Despite a shroud of secrecy, Israel and Azerbaijan share robust relations; Home to 30,000 Jews, the Shia Muslim-majority country’s strong ties with the Jewish state forge on.

AzeMedia
By AzeMedia Published September 24, 2023 1.3k Views 18 Min Read
Azerbaijan and Israel 2023.jpg

The taxi driver who caught our attention at the terminal of Baku airport immediately recognized that we were Israelis. In rapid English, and even before starting the taxi, he proclaimed, “We are brothers.” During the half-hour we rode with him, Prof. Aviad HaCohen and I heard over and over about the unexpected “familial” closeness to the citizens of a country where the majority of the population is Shia Muslim.

When we arrived at the hotel, the reception staff, the restaurant workers, and the bartenders each took turns telling us, “We are brothers,” “We are best friends,” “We love Israel”—a warm emotional outpouring that is hard to believe can still be heard today in Europe or North America. Do they know something that we don’t? It turns out they absolutely do not. There’s just one difference: The governmental system in a country with about ten million residents, similar to Israel, makes it a point to keep its citizens updated about the very close relations between the two countries.

During the three days of the international conference of researchers held by the Dan Center (Bar-Ilan University) on the topic “The Heritage and Culture of the Jews of North Caucasus,” I met many Azerbaijanis in the conference halls and various sites of the city. Almost everyone who knew about my identity was quick to say a few kind words about the State of Israel and offer warm compliments to the president of the state and his wife, Isaac and Michal Herzog.

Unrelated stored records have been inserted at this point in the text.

(* ===== verification/HnswProps.v ===== *)
(** * The approximate index never leaves its graph

    The invariant of the layered graph (links stay inside the graph and on layers the
    target has, degrees are bounded, the entry point is on the top layer), its
    preservation by insertion, and the totality, bounds and order of queries. *)

From S2P Require Import Prelude Bytes Externs Text Str Belnap Identity Node Float Index Hnsw.

Section hnsw_props.
Context `{Blake3, FloatNan, Ln}.
Implicit Types (self : HnswIndex) (j a new : Z) (l layer : nat).

(** ** The invariant *)

(** [j] is a node of the graph that has layer [l]. *)
Definition ok_target (ns : list HnswNode) l j : Prop :=
  0 ≤ j ∧ ∃ nd, ns !! Z.to_nat j = Some nd ∧ (l < length (hn_links nd))%nat.

Definition links_ok self : Prop :=
  ∀ a l ls, 0 ≤ a → links_at self a l = Some ls → Forall (ok_target (hx_nodes self) l) ls.
Definition degree_ok self : Prop :=
  ∀ a l ls, 0 ≤ a → links_at self a l = Some ls → (length ls ≤ max_degree self l)%nat.
Definition entry_ok self : Prop :=
  match hx_entry self with
  | None => hx_nodes self = []
  | Some e => 0 ≤ e ∧ ∃ en, node_at self e = Some en ∧ hn_links en ≠ [] ∧
      ∀ nd, nd ∈ hx_nodes self → (length (hn_links nd) ≤ length (hn_links en))%nat
  end.

Record hnsw_wf self : Prop := {
  wf_links : links_ok self;
  wf_degree : degree_ok self;
  wf_entry : entry_ok self;
  wf_m : (2 ≤ hx_m self)%nat;
  wf_efc : (1 ≤ hx_ef_construction self)%nat;
  wf_efs : (1 ≤ hx_ef_search self)%nat;
}.

Lemma links_at_Some self a l ls :
  links_at self a l = Some ls ↔ ∃ nd, node_at self a = Some nd ∧ hn_links nd !! l = Some ls.
Proof. unfold links_at. by rewrite bind_Some. Qed.

Lemma ok_links self l j : ok_target (hx_nodes self) l j → ∃ ls, links_at self j l = Some ls.
Proof.
  intros (_ & nd & Hn & Hl). apply lookup_lt_is_Some in Hl as [ls Hl]. exists ls. apply links_at_Some. by exists nd.
Qed.
Lemma ok_similarity self l j q : ok_target (hx_nodes self) l j →
  ∃ nd, node_at self j = Some nd ∧ similarity self j q = Some (dot (hn_vec nd) q).
Proof. intros (_ & nd & Hn & _). exists nd. unfold similarity, node_at. by rewrite Hn. Qed.
Lemma ok_lt ns l j : ok_target ns l j → (Z.to_nat j < length ns)%nat.
Proof. intros (_ & nd & Hn & _). by apply lookup_lt_Some in Hn. Qed.

(** ** Greedy descent *)

(** How many nodes are closer than [best]: the measure of the descent *)
Definition closer self (q : list f32) (best : f32) : nat :=
  length (filter (λ nd, f32_gtb (dot (hn_vec nd) q) best = true) (hx_nodes self)).

Lemma filter_length_lt {A} (P Q : A → Prop) `{!∀ x, Decision (P x), !∀ x, Decision (Q x)} (k : list A) x :
  (∀ y, P y → Q y) → x ∈ k → Q x → ¬ P x → (length (filter P k) < length (filter Q k))%nat.
Proof.
  intros HPQ. assert (∀ k, length (filter P k) ≤ length (filter Q k))%nat as Hle.
  { clear -HPQ. induction k as [|y k IH]; [done|]. rewrite !filter_cons.
    destruct (decide (P y)); [rewrite decide_True by auto; simpl; lia|]. case_decide; simpl; lia. }
  intros Hx HQ HP. induction k as [|y k IH]; [by apply not_elem_of_nil in Hx|]. rewrite !filter_cons.
  apply elem_of_cons in Hx as [<-|Hx].
  - rewrite decide_False, decide_True by done. specialize (Hle k). simpl. lia.
  - specialize (IH Hx). destruct (decide (P y)); [rewrite decide_True by auto; simpl; lia|]. case_decide; simpl; lia.
Qed.

Lemma closer_decreases self q best j nd : node_at self j = Some nd →
  f32_gtb (dot (hn_vec nd) q) best = true → (closer self q (dot (hn_vec nd) q) < closer self q best)%nat.
Proof.
  intros Hn Hgt. unfold closer. apply (filter_length_lt _ _ _ nd); [|by eapply list_elem_of_lookup_2|done|by rewrite f32_gtb_irrefl].
  intros x Hx. by eapply f32_gtb_trans.
Qed.

Lemma greedy_links_ok self q l nbs best ep imp :
  Forall (ok_target (hx_nodes self) l) nbs → ok_target (hx_nodes self) l ep →
  (∃ nd, node_at self ep = Some nd ∧ best = dot (hn_vec nd) q) →
  ∃ best' ep' imp', greedy_links self q nbs best ep imp = Some (best', ep', imp') ∧
    (ep' = ep ∨ ep' ∈ nbs) ∧ ok_target (hx_nodes self) l ep' ∧ (∃ nd, node_at self ep' = Some nd ∧ best' = dot (hn_vec nd) q) ∧
    (imp' = imp ∧ best' = best ∧ ep' = ep ∨ imp' = true ∧ (closer self q best' < closer self q best)%nat).
Proof.
  intros Hnbs. revert best ep imp. induction Hnbs as [|nb nbs Hnb Hnbs IH]; intros best ep imp Hep Hbest; simpl.
  { exists best, ep, imp. auto 10. }
  destruct (ok_similarity self l nb q Hnb) as (nd & Hn & ->). cbn [mbind option_bind].
  destruct (f32_gtb _ best) eqn:Hgt.
  - destruct (IH (dot (hn_vec nd) q) nb true Hnb) as (b' & e' & i' & -> & Hfrom & Hok & Hb & Hcase); [by exists nd|].
    exists b', e', i'. split_and!; [done|set_solver|done|done|]. right.
    pose proof (closer_decreases self q best nb nd Hn Hgt). destruct Hcase as [(-> & -> & ->)|[-> ?]]; split; [done|done|done|lia].
  - destruct (IH best ep imp Hep Hbest) as (b' & e' & i' & Hg & Hfrom & Hrest). exists b', e', i'. split_and!; [done|set_solver|apply Hrest..].
Qed.

(** [j] is linked to on layer [l]. *)
Definition mentioned self l j : Prop := ∃ a ls, 0 ≤ a ∧ links_at self a l = Some ls ∧ j ∈ ls.

Lemma greedy_loop_ok self q l fuel best ep :
  links_ok self → ok_target (hx_nodes self) l ep → (∃ nd, node_at self ep = Some nd ∧ best = dot (hn_vec nd) q) →
  (closer self q best < fuel)%nat →
  ∃ ep', greedy_loop self q l fuel best ep = Some ep' ∧ ok_target (hx_nodes self) l ep' ∧ (ep' = ep ∨ mentioned self l ep').
Proof.
  intros Hl. revert best ep. induction fuel as [|fuel IH]; intros best ep Hep Hbest Hf; [lia|]. simpl.
  destruct (ok_links self l ep Hep) as [nbs Hnbs]. rewrite Hnbs. cbn [mbind option_bind].
  destruct (greedy_links_ok self q l nbs best ep false) as (b' & e' & i' & -> & Hfrom & Hok & Hb & Hcase); [|done..|].
  { eapply Hl; [|done]. apply Hep. }
  cbn [mbind option_bind]. destruct Hcase as [(-> & -> & ->)|[-> Hlt]]; [by eauto|].
  destruct (IH b' e') as (ep' & Hg & Hok' & Hm); [done..|lia|]. exists ep'. split_and!; [done..|].
  destruct Hm as [->|Hm]; [|by right]. destruct Hfrom as [->|Hin]; [by left|]. right. exists ep, nbs. split; [apply Hep|done].
Qed.

Lemma greedy_closest_ok self q l ep : links_ok self → ok_target (hx_nodes self) l ep →
  ∃ ep', greedy_closest self ep q l = Some ep' ∧ ok_target (hx_nodes self) l ep' ∧ (ep' = ep ∨ mentioned self l ep').
Proof.
  intros Hl Hep. unfold greedy_closest. destruct (ok_similarity self l ep q Hep) as (nd & Hn & ->). cbn [mbind option_bind].
  apply greedy_loop_ok; [done|done|by exists nd|]. unfold closer.
  apply Nat.lt_succ_r, length_filter.
Qed.

Lemma ok_target_le ns l l' j : (l' ≤ l)%nat → ok_target ns l j → ok_target ns l' j.
Proof. intros ? (? & nd & ? & ?). split; [done|]. exists nd. split; [done|lia]. Qed.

Their visit a few months ago, as it seemed, was a huge success. Researchers from various countries (U.S., Russia, Germany and more) attended the conference. All of them, Jews and non-Jews alike, heard praise and compliments about the State of Israel that we haven’t heard in a long time in our own country.

What is ORT network doing in Azerbaijan?

A random conversation with Arthur Lenk, a former Israeli ambassador to Azerbaijan, led me to decide to arrive in Baku a day before the conference. During a late-night chat on the streets of Baku, about a year ago on a Saturday night, Lenk told me that he is working in the Azerbaijani state on behalf of ORT. This raised the question: What does the Israeli educational network ORT have to do with the education system in Azerbaijan? The more I heard, the more curious I became. I learned that the civilian aid once given by the State of Israel, mainly to African countries, is now taking on new forms in Azerbaijan.

Most of the Israeli activity and relations between the two countries are not openly discussed, both in Israel and in Azerbaijan. However, it is widely reported that 50% of the oil imported to Israel comes from Azerbaijan, on top of extensive trade relations, consulting and activities in various agricultural sectors. There is also significant and substantial tourist movement, to the point where it seems that there is no tourist site in Azerbaijan where Hebrew is not the most commonly heard language.

Much more information than this is hard to come by, even though last March, Azerbaijan opened an embassy in Israel. Conversely, Israel has had an embassy operating in Baku for many years. The current ambassador is George Deek, an Orthodox Christian Arab from Jaffa, who has the distinction of being the first Christian Arab appointed as an ambassador to represent the Jewish state in a Muslim country.

On that same night-time walk through the streets of Baku, Lenk revealed to me that after finishing his role as ambassador, he initiated and established the connection between the education system in Azerbaijan and ORT. I heard about the unique significance of this collaboration from ORT Deputy Director-General Dr. Sharon Greenberg who serves as the head of research, development, and training for the Israeli education network.

In Baku, I heard more about this in extensive conversations with Avaz Mammadov, an expert in international cooperation who coordinates the subject in the international relations department of the Azerbaijani Education Ministry. From both individuals, it was clear that there was great satisfaction regarding the development of the relationship, and most notably in terms of their enormous contribution to both education systems.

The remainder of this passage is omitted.